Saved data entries

____

Lemma drive_spec c k c' r :
  CoordInv c → key_at c k → drive c k = (c', r) →
  drive_frame c c' k ∧ (∀ es, r = Ok es → rights es = []).
Proof.
  intros I Hka H. unfold drive in H.
  assert (Hid : drive_frame c c k).
  { split; try done. intros s' p' Hg Hp. left. eauto. }
  destruct (groups c !! k_invocation k) as [slot|] eqn:Hg; [|by simplify_eq].
  destruct (pending slot) eqn:Hpn.
  { simplify_eq. split; [done|]. by intros es [= <-]. }
  destruct (drive_loop _ _ _ _) as [[[c1 p] q] r1] eqn:Hl. simplify_eq.
  pose proof (drive_coord_inv _ _ _ _ _ _ _ I Hka Hg Hpn Hl) as I'.
  destruct (drive_loop_spec _ _ _ _ _ _ _ _ Hl) as (Hc & _ & Hle & _ & _ & Hp & Hri).
  destruct Hc as [He Hgr Hin Hta Hrec _ Hun]. split; [|done].
  split; simpl; try done; rewrite ?Hgr.
  - intros i Hi. by rewrite lookup_insert_ne.
  - intros i. rewrite lookup_insert. case_decide; subst; [|done]. by rewrite Hg.
  - intros s' p'. simpl. rewrite lookup_insert_eq. intros [= <-] Hp'. simpl in Hp'. right.
    rewrite Hp' in Hp. destruct Hp as (t & _ & -> & Hn & _). simpl. lia.
Qed.

(** ** Claims and queues *)

Definition state_at (c : ExecutionCoordinator) (k : Key) : State :=
  default (state_empty k) (confirmed <$> groups c !! k_invocation k).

____

• _WHAT YOU SHOULD DO_: The answer should consist of the lines from the first line of the entries through the line with "split; try done.", copied exactly.

• _WORKED SOLUTION_:
Lemma drive_spec c k c' r :
  CoordInv c → key_at c k → drive c k = (c', r) →
  drive_frame c c' k ∧ (∀ es, r = Ok es → rights es = []).
Proof.
  intros I Hka H. unfold drive in H.
  assert (Hid : drive_frame c c k).
  { split; try done. intros s' p' Hg Hp. left. eauto. }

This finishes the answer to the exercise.